The familiar prickling at the back of her neck started. She couldn’t see him, but she knew. She knew that as soon as she stepped through the gate and started walking he would be there. It had been going on for months now. The stalking. At first she had thought she was imagining it, that it was all in her head, and even toyed with the thought that she might be ill or slightly disturbed. Well actually, she was disturbed. Disturbed by the fact that every time she left her house she was followed.
She hardly ever saw him. It was peripheral glimpses as she turned to cross a road, stopped to chat to a friend, or a flash image in a shop window. She had discussed what was happening with her friends one night over a meal, and to be honest she was not sure how seriously they had taken her. Fuelled by alcohol she had had the confidence to share her discomfort and was duly informed that it was not such a big deal, and that she should perhaps be flattered by the attention. They had mocked her in good humour, but their insensitivity had hurt her and as time went by she was disinclined to confide further. She had instead taken to wearing flat shoes, as heels compromised her speed; and she had concluded that the day might come when running was her only option. She wanted to be prepared.

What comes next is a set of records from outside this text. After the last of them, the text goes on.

(** ** Where a request waits *)

(** The sending goroutine of a client: at its [select], with a message it has taken, or with one in which it has recorded
    its step and which it is about to send. *)
Inductive hand (A : Type) := Idle | Took (a : A) | Ready (a : A).
Arguments Idle {A}.
Arguments Took {A} a.
Arguments Ready {A} a.

Definition held {A} (h : hand A) : option A := match h with Idle => None | Took a | Ready a => Some a end.
Definition hand_map {A B} (f : A → B) (h : hand A) : hand B :=
  match h with Idle => Idle | Took a => Took (f a) | Ready a => Ready (f a) end.

(** The requests of the invocations that are not yet in the channel, by their keys, the channel, and the clients. What waits is an
    object, or in the specification a value. *)
Record places (A : Type) := mkPlaces {
  prepared : gmap string A;
  txSendCh : list A;
  hands : gmap nat (hand A);
}.
Arguments mkPlaces {A} _ _ _.
Arguments prepared {A} _.
Arguments txSendCh {A} _.
Arguments hands {A} _.

Section places.
Context {A : Type}.

(** [cm.txSendCh <- txRequest]. *)
Definition putCh (key : string) (p : places A) : option (places A) :=
  a ← prepared p !! key;
  if decide (Z.of_nat (length (txSendCh p)) < Clients.txSize)
  then Some (mkPlaces (delete key (prepared p)) (txSendCh p ++ [a]) (hands p)) else None.

(** A client is started, and one at its [select] stops. *)
Definition connect (c : nat) (p : places A) : option (places A) :=
  if decide (hands p !! c = None) then Some (mkPlaces (prepared p) (txSendCh p) (<[c := Idle]> (hands p))) else None.
Definition stop (c : nat) (p : places A) : option (places A) :=
  match hands p !! c with Some Idle => Some (mkPlaces (prepared p) (txSendCh p) (delete c (hands p))) | _ => None end.

(** [sendMsgRoutine]: [txReq := <-c.clientMgr.GetTxSendCh()]. *)
Definition take (c : nat) (p : places A) : option (places A) :=
  match hands p !! c, txSendCh p with
  | Some Idle, a :: r => Some (mkPlaces (prepared p) r (<[c := Took a]> (hands p)))
  | _, _ => None
  end.

(** The step is recorded ([g]) in the message the client has taken. *)
Definition recorded (c : nat) (g : A → A) (p : places A) : option (A * places A) :=
  match hands p !! c with
  | Some (Took a) => Some (a, mkPlaces (prepared p) (txSendCh p) (<[c := Ready (g a)]> (hands p)))
  | _ => None
  end.

(** The [Send] of the stream has returned: the client goes on, unless the error is not [ResourceExhausted]. *)
Definition sent (c : nat) (o : option sendError) (p : places A) : option (A * places A) :=
  match hands p !! c with
  | Some (Ready a) =>
    Some (a, mkPlaces (prepared p) (txSendCh p)
               (match o with Some OtherError => delete c (hands p) | _ => <[c := Idle]> (hands p) end))
  | _ => None
  end.

(** The invocation returns with its request not in the channel. *)
Definition unprepare (key : string) (p : places A) : places A := mkPlaces (delete key (prepared p)) (txSendCh p) (hands p).

Definition inHands (h : gmap nat (hand A)) : list A := omap held (map_to_list h).*2.
Definition waiting (p : places A) : list A := (map_to_list (prepared p)).*2 ++ txSendCh p ++ inHands (hands p).
(* ===== verification/EngineConfig.v ===== *)
(** * vm_mgr/config/config.go: the configuration of the engine

    The engine reads its configuration from a file, through the viper package, and then lets
    environment variables override single settings. Here is the second part, [setEnv], with the
    conversions of the strconv package it uses, and [InitConfig], for which the result of viper
    is an argument. A [time.Duration] is its number of nanoseconds, a 64-bit integer. *)

From S2P Require Import Prelude Messages Users TimeStatics.

Module EngineConfig.

(** ** strconv *)

(** The digits of a number, as [ParseUint] reads them: it stops at the first character that is no
    digit and at the first digit that leads out of 64 bits. *)
Inductive numError := ErrSyntax | ErrRange.

#[export] Instance numError_eq_dec : EqDecision numError.
Proof. solve_decision. Defined.

Fixpoint readDigits (s : string) (n : Z) : Z + numError :=
  match s with
  | EmptyString => inl n
  | String a s' =>
    match digit a with
    | None => inr ErrSyntax
    | Some d => if 2 ^ 64 <=? 10 * n + d then inr ErrRange else readDigits s' (10 * n + d)
    end
  end.

Definition numErrorText (e : numError) : gerr :=
  match e with ErrSyntax => Err "invalid syntax" | ErrRange => Err "value out of range" end.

Pulling her coat close to her body, and clutching her bag to her side, she walked briskly down the avenue and turned onto the main road. She passed the co-op advertising its 5 a day and stopped outside the tatty newsagents. She glanced nervously around her. Everyone and everything looked suspicious. She knew he was there. Watching. Waiting. Following. Tears sprung to her eyes and she fought the urge to wail in public. She had had enough. She was going to confront him and put an end to it. Scare him off if she could. No- one was going to do it for her.
She moved on down the road, slowing her pace, all her senses alert and on edge. She knew he was close, could feel him behind her. She would let him catch up, let him think he was safe and she was unaware of his presence.Furiously she turned and screeched ‘GO HOME YOU STUPID CAT’.